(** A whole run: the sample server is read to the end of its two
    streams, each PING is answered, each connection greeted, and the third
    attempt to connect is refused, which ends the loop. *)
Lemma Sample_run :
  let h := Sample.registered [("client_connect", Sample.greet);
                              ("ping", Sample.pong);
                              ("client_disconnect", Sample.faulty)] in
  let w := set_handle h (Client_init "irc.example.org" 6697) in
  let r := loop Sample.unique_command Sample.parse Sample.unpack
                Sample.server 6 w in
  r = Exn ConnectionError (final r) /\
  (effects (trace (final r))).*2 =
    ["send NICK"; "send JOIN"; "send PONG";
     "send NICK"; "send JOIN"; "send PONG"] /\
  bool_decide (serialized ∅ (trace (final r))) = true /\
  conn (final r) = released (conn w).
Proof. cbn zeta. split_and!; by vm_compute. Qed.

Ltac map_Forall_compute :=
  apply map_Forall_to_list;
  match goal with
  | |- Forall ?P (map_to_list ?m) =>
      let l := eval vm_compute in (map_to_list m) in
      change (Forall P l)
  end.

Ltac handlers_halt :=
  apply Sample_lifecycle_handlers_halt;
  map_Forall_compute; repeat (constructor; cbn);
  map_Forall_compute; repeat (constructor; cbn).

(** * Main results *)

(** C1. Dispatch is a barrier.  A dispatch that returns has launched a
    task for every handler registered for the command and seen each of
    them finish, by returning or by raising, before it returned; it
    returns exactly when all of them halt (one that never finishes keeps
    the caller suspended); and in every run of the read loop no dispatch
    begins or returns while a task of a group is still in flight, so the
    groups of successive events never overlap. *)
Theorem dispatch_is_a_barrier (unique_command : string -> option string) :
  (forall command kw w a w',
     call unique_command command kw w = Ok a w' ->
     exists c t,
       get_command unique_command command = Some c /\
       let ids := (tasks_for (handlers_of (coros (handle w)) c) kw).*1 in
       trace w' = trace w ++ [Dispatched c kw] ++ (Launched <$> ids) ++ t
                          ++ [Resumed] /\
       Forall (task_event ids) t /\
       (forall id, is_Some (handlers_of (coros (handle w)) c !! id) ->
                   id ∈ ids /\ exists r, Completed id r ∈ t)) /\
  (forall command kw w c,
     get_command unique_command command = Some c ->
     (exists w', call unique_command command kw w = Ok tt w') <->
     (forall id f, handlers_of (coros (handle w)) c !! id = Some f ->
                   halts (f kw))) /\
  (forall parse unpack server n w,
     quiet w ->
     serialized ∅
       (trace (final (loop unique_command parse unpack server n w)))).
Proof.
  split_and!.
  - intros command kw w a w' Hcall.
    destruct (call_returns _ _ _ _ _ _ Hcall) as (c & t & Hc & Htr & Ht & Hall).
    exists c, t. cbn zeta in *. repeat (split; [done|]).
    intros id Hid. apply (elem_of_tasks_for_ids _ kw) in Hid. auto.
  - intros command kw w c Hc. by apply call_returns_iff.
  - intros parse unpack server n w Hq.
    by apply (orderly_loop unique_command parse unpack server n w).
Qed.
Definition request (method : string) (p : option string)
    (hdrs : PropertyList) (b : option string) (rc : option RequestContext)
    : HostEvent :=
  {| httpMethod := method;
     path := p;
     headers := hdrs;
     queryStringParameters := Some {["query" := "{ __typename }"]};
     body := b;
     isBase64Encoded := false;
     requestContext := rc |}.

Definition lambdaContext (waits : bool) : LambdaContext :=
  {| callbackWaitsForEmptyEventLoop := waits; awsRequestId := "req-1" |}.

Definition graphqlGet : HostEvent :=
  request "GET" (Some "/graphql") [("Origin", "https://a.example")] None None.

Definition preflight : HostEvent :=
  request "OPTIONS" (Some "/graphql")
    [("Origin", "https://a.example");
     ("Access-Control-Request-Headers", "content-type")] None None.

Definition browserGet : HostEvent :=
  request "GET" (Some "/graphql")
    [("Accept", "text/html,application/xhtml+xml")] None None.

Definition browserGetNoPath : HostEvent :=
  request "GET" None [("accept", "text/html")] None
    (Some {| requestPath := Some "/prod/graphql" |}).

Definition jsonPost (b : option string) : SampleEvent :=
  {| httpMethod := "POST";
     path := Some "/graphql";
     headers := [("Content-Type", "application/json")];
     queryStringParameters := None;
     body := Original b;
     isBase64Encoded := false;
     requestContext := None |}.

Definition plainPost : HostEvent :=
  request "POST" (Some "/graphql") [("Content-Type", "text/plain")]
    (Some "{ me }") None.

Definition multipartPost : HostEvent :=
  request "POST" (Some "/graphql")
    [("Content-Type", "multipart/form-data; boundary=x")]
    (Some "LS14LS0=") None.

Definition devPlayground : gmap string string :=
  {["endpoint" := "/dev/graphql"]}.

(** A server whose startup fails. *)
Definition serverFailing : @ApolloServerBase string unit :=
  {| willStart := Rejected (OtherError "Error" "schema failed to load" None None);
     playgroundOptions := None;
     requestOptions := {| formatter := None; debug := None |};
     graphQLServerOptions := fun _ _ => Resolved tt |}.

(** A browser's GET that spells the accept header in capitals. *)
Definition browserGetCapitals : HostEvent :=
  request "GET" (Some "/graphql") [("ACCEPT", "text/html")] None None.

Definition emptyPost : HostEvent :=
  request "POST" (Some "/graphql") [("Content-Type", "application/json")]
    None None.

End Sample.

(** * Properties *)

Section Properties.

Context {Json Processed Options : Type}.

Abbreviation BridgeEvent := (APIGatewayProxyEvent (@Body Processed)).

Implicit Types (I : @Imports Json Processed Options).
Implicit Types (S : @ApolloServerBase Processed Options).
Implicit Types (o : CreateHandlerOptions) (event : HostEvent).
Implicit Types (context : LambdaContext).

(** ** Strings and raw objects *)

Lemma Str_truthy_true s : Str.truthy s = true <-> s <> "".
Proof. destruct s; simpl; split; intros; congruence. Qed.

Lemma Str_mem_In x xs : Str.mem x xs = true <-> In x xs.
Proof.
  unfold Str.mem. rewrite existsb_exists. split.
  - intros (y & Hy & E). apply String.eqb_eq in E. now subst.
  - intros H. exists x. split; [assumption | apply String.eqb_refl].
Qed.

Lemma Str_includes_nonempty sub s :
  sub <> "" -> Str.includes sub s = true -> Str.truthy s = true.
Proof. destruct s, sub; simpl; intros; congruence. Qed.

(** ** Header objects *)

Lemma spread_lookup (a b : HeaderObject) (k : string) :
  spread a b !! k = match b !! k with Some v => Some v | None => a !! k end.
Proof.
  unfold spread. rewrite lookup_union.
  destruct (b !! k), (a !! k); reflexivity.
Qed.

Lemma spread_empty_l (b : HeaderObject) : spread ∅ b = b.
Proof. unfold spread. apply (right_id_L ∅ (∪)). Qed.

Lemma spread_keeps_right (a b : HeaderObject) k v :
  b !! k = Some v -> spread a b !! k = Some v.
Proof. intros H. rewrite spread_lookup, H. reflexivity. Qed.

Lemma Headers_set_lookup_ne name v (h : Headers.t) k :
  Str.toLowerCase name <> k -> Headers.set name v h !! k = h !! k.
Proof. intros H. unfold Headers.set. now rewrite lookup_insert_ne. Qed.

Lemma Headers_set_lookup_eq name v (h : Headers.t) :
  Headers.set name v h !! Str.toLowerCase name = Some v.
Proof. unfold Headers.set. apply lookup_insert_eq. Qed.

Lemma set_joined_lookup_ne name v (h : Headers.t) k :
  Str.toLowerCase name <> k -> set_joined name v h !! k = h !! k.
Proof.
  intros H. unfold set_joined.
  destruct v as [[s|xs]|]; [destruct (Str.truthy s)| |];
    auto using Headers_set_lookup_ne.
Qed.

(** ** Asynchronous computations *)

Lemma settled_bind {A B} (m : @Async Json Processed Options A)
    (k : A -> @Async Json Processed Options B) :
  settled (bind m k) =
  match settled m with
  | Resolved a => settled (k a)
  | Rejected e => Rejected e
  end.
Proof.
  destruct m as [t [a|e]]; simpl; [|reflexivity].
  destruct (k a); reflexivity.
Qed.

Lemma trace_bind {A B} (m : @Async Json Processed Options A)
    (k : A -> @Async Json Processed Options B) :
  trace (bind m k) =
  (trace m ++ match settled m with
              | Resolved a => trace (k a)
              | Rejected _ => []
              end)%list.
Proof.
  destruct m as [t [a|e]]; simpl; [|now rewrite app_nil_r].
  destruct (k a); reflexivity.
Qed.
*****
» **WORK ITEM**
Retype the portion of the data above that starts on the line with "let h := Sample.registered" and finishes on the line with "let w := set_handle", including both of those lines.

» **RESULT OF THIS TASK**
  let h := Sample.registered [("client_connect", Sample.greet);
                              ("ping", Sample.pong);
                              ("client_disconnect", Sample.faulty)] in
  let w := set_handle h (Client_init "irc.example.org" 6697) in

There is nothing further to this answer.